In a section 1404(a) analysis, plaintiff's choice of forum receives some deference, particularly when choosing its home forum. See Sandvik, Inc. v. Continental Ins. Co., 724 F.Supp.303, 307-308 (D.N.J. 1989). However, a plaintiff's forum selection is not dispositive, and courts often transfer cases when the other interests of convenience and justice weigh in favor of the proposed transferee forum. Id. See also American Tel. & Tel. Co. v. MCI Communications Corp., 736 F.Supp.1294, 1306 (D.N.J. 1990). In particular, courts have given a plaintiff's preference little deference where the chosen forum has little connection to the facts underlying the claims. See, e.g., Wm. H. McGee & Co., Inc. v. United Arab Shipping Co., 6 F. Supp.2d 283, 290 (D.N.J. 1997) ("[D]eference is curbed when a plaintiff's choice of forum has little connection with the operative facts of the lawsuit."); Kelly-Brown v. Winfrey, 2011 WL 5325596, at *3 (D.N.J. Nov. 3, 2011).

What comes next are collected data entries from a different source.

(* ===== verification/FsCache.v ===== *)
(** * The inode cache of [src/kernel/fs/fs.c]

    [iget], [idup], [ilock], [iput] and [ialloc].  The cache is a table of slots
    with hash chains threaded through them; the chains are the source's linked
    lists, with slot numbers for pointers.  A sleep lock or [icache.lock] makes
    a call atomic; the operations are the steps of the model. *)

From S2P Require Import Prelude HashChain NetBytes FsBlock FsFile FsInode.

Definition NINODE : nat := 200.
Definition ICACHE_HASH_SIZE : nat := 64.

Definition IHASH (dev inum : Z) : nat := Z.to_nat (Z.land (dev *u 31 +u inum) 63).

(** A slot: [sl_ip] holds the fields that are read from the disk. *)
Record slot := mkSlot {
  sl_dev : Z;
  sl_inum : Z;
  sl_ref : Z;
  sl_valid : bool;
  sl_next : option nat;
  sl_ip : inode
}.

Record icache := mkIc { ic_slot : list slot; ic_hash : list (option nat) }.

Definition set_ref (r : Z) (s : slot) : slot := mkSlot (sl_dev s) (sl_inum s) r (sl_valid s) (sl_next s) (sl_ip s).
Definition set_next (n : option nat) (s : slot) : slot := mkSlot (sl_dev s) (sl_inum s) (sl_ref s) (sl_valid s) n (sl_ip s).
Definition set_ip (v : bool) (ip : inode) (s : slot) : slot := mkSlot (sl_dev s) (sl_inum s) (sl_ref s) v (sl_next s) ip.

Definition upd_slot (i : nat) (f : slot -> slot) (c : icache) : icache := mkIc (alter f i (ic_slot c)) (ic_hash c).
Definition set_hash (h : nat) (p : option nat) (c : icache) : icache := mkIc (ic_slot c) (<[h := p]> (ic_hash c)).

Definition head (c : icache) (h : nat) : option nat := default None (ic_hash c !! h).

(** [for(ip = icache.hash[h]; ip != 0; ip = ip->hash_next)]; the chain has at
    most [NINODE] slots. *)
Fixpoint iget_walk (fuel : nat) (c : icache) (p : option nat) (dev inum : Z) : option (option nat) :=
  match fuel with
  | O => None
  | S fuel =>
      match p with
      | None => Some None
      | Some i =>
          match ic_slot c !! i with
          | None => None
          | Some s => if (sl_dev s =? dev) && (sl_inum s =? inum) then Some (Some i)
                      else iget_walk fuel c (sl_next s) dev inum
          end
      end
  end.

(** The first slot with [ref == 0]. *)
Fixpoint find_empty (l : list slot) (i : nat) : option nat :=
  match l with
  | [] => None
  | s :: l => if sl_ref s =? 0 then Some i else find_empty l (S i)
  end.

(** [pp] points to the head of a chain or to the link of a slot. *)
Inductive cell := CHash (h : nat) | CNext (i : nat).
Definition get_cell (c : icache) (q : cell) : option nat :=
  match q with CHash h => head c h | CNext i => match ic_slot c !! i with Some s => sl_next s | None => None end end.
Definition set_cell (q : cell) (v : option nat) (c : icache) : icache :=
  match q with CHash h => set_hash h v c | CNext i => upd_slot i (set_next v) c end.

(** [while( *pp && *pp != empty) pp = &( *pp)->hash_next; if( *pp) *pp = empty->hash_next;] *)
Fixpoint unlink (fuel : nat) (q : cell) (e : nat) (c : icache) : option icache :=
  match fuel with
  | O => None
  | S fuel =>
      match get_cell c q with
      | None => Some c
      | Some i => if decide (i = e) then Some (set_cell q (get_cell c (CNext e)) c) else unlink fuel (CNext i) e c
      end
  end.

Definition iget (dev inum : Z) : PM icache nat := fun c =>
  match iget_walk (S NINODE) c (head c (IHASH dev inum)) dev inum with
  | None => None
  | Some (Some i) => Some (i, upd_slot i (fun s => set_ref (sl_ref s + 1) s) c)
  | Some None =>
      match find_empty (ic_slot c) 0 with
      | None => None
      | Some e =>
          match ic_slot c !! e with
          | None => None
          | Some s =>
              let c' := if sl_inum s =? 0 then Some c else unlink (S NINODE) (CHash (IHASH (sl_dev s) (sl_inum s))) e c in
              match c' with
              | None => None
              | Some c =>
                  let h := IHASH dev inum in
                  let c := upd_slot e (fun s => mkSlot dev inum 1 false (head c h) (sl_ip s)) c in
                  Some (e, set_hash h (Some e) c)
              end
          end
      end
  end.

Definition idup (i : nat) : PM icache nat := fun c => Some (i, upd_slot i (fun s => set_ref (sl_ref s + 1) s) c).

(** ** Chains *)

Definition ident (s : slot) : option (Z * Z) := if sl_inum s =? 0 then None else Some (sl_dev s, sl_inum s).

Lemma IHASH_bound dev inum : (IHASH dev inum < ICACHE_HASH_SIZE)%nat.
Proof.
  unfold IHASH, ICACHE_HASH_SIZE. change 63 with (Z.ones 6). rewrite Z.land_ones by lia.
  pose proof (Z.mod_pos_bound (dev *u 31 +u inum) (2 ^ 6) ltac:(lia)). lia.
Qed.

#[export] Program Instance slot_chained : Chained slot (Z * Z) := {|
  nxt := sl_next; set_nxt := set_next; key := ident; bucket := fun k => IHASH (fst k) (snd k); buckets := ICACHE_HASH_SIZE
|}.
Next Obligation. done. Qed.
Next Obligation. by intros []. Qed.
Next Obligation. done. Qed.
Next Obligation. intros [dev inum]. apply IHASH_bound. Qed.

Definition tab (c : icache) : table slot := mkT (ic_slot c) (ic_hash c).

Record icache_ok (c : icache) (C : nat -> list nat) : Prop := {
  ic_len : length (ic_slot c) = NINODE;
  ic_chains : chains (tab c) C;
  ic_ref i s : ic_slot c !! i = Some s -> 0 <= sl_ref s /\ (0 < sl_ref s -> sl_inum s <> 0)
}.

Lemma ident_Some s : sl_inum s <> 0 -> ident s = Some (sl_dev s, sl_inum s).
Proof. unfold ident. by intros ->%Z.eqb_neq. Qed.

Lemma ic_uniq c C : icache_ok c C -> forall i j s t, ic_slot c !! i = Some s -> ic_slot c !! j = Some t -> sl_inum s <> 0 ->
  sl_dev s = sl_dev t -> sl_inum s = sl_inum t -> i = j.
Proof.
  intros K i j s t Hs Ht Hn Ed Ei. apply (ch_uniq _ _ (ic_chains _ _ K) i j s t (sl_dev s, sl_inum s) Hs Ht).
  - by apply ident_Some.
  - rewrite Ed, Ei. apply ident_Some. congruence.
Qed.

(** The walk finds the slot with the identity, if it is in the chain. *)
Lemma walk_spec fuel c p js dev inum : links (ic_slot c) p js -> (length js < fuel)%nat ->
  exists r, iget_walk fuel c p dev inum = Some r /\
    match r with
    | Some i => i ∈ js /\ exists s, ic_slot c !! i = Some s /\ sl_dev s = dev /\ sl_inum s = inum
    | None => forall i s, i ∈ js -> ic_slot c !! i = Some s -> ~ (sl_dev s = dev /\ sl_inum s = inum)
    end.
Proof.
  intros Hc. revert fuel. induction Hc as [|i s js Hi Hc IH]; intros [|fuel] Hf; cbn in Hf; try lia; cbn [iget_walk].
  - exists None. split; [done|]. intros i s Hi. by apply elem_of_nil in Hi.
  - rewrite Hi. destruct (Z.eqb_spec (sl_dev s) dev) as [Ed|Ed], (Z.eqb_spec (sl_inum s) inum) as [Ei|Ei]; cbn [andb];
      [exists (Some i); split; [done|]; split; [left|eauto]| | |];
      (destruct (IH fuel ltac:(lia)) as (r & Er & Hr); exists r; split; [done|]; destruct r as [j|];
        [destruct Hr as [? ?]; split; [by right|done]|intros j t Hj Ht; apply elem_of_cons in Hj as [->|Hj]; [intros [? ?]; congruence|by apply (Hr j t)]]).
Qed.

Lemma find_empty_spec l i : match find_empty l i with
  | Some e => exists k s, e = (i + k)%nat /\ l !! k = Some s /\ sl_ref s = 0
  | None => forall k s, l !! k = Some s -> sl_ref s <> 0
  end.
Proof.
  revert i; induction l as [|s l IH]; intros i; cbn [find_empty]; [done|].
  destruct (Z.eqb_spec (sl_ref s) 0) as [E|E]; [exists 0%nat, s; split; [lia|done]|].
  specialize (IH (S i)). destruct (find_empty l (S i)) as [e|].
  - destruct IH as (k & t & -> & Hk & Ht). exists (S k), t. split; [lia|done].
  - intros [|k] t Hk; [by injection Hk as <-|by eapply IH].
Qed.

(** [unlink] is the removal of [HashChain]. *)
Definition of_tab (t : table slot) : icache := mkIc (t_el t) (t_hd t).
Definition place_of (q : cell) : place := match q with CHash h => AtHead h | CNext i => AtEntry i end.
Lemma unlink_at_eq fuel q e c : unlink fuel q e c = of_tab <$> unlink_at fuel (place_of q) e (tab c).
Proof.
  revert q; induction fuel as [|fuel IH]; intros q; cbn [unlink unlink_at]; [done|].
  assert (E : forall p, get_cell c p = get_at (tab c) (place_of p)) by (by intros []). rewrite E.
  destruct (get_at (tab c) (place_of q)) as [i|]; [|by destruct c]. destruct (decide (i = e)) as [->|]; [|apply IH].
  rewrite E. cbn. by destruct q.
Qed.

As previously stated, Plaintiff's negligence claim arose in New York. Because the operative facts of this lawsuit took place in the state of New York, Plaintiff's choice of forum will be afforded little deference. See, e.g., Ortiz v. Standard & Poor's, 2010 WL 4687879, at *2 (D.N.J. Nov. 10, 2010) ("Based on the fact that all of the events took place in the Southern District of New York, and that the only connection to New Jersey is Plaintiff's residence, the Court finds that even giving deference to Plaintiff's preference is not sufficient to avoid the transfer that Defendants seek.").

(iii) Location of Books and Records

The "location of books and records" does not tip the scale in either direction because Plaintiff's medical records are located in New Jersey (Smith Decl., ¶ 15), while Defendant's books and records - including the underlying incident report - are maintained at its offices at Pier 83 in New York. (Markou Decl., ¶ 6). See Jumara, 55 F.3d at 879.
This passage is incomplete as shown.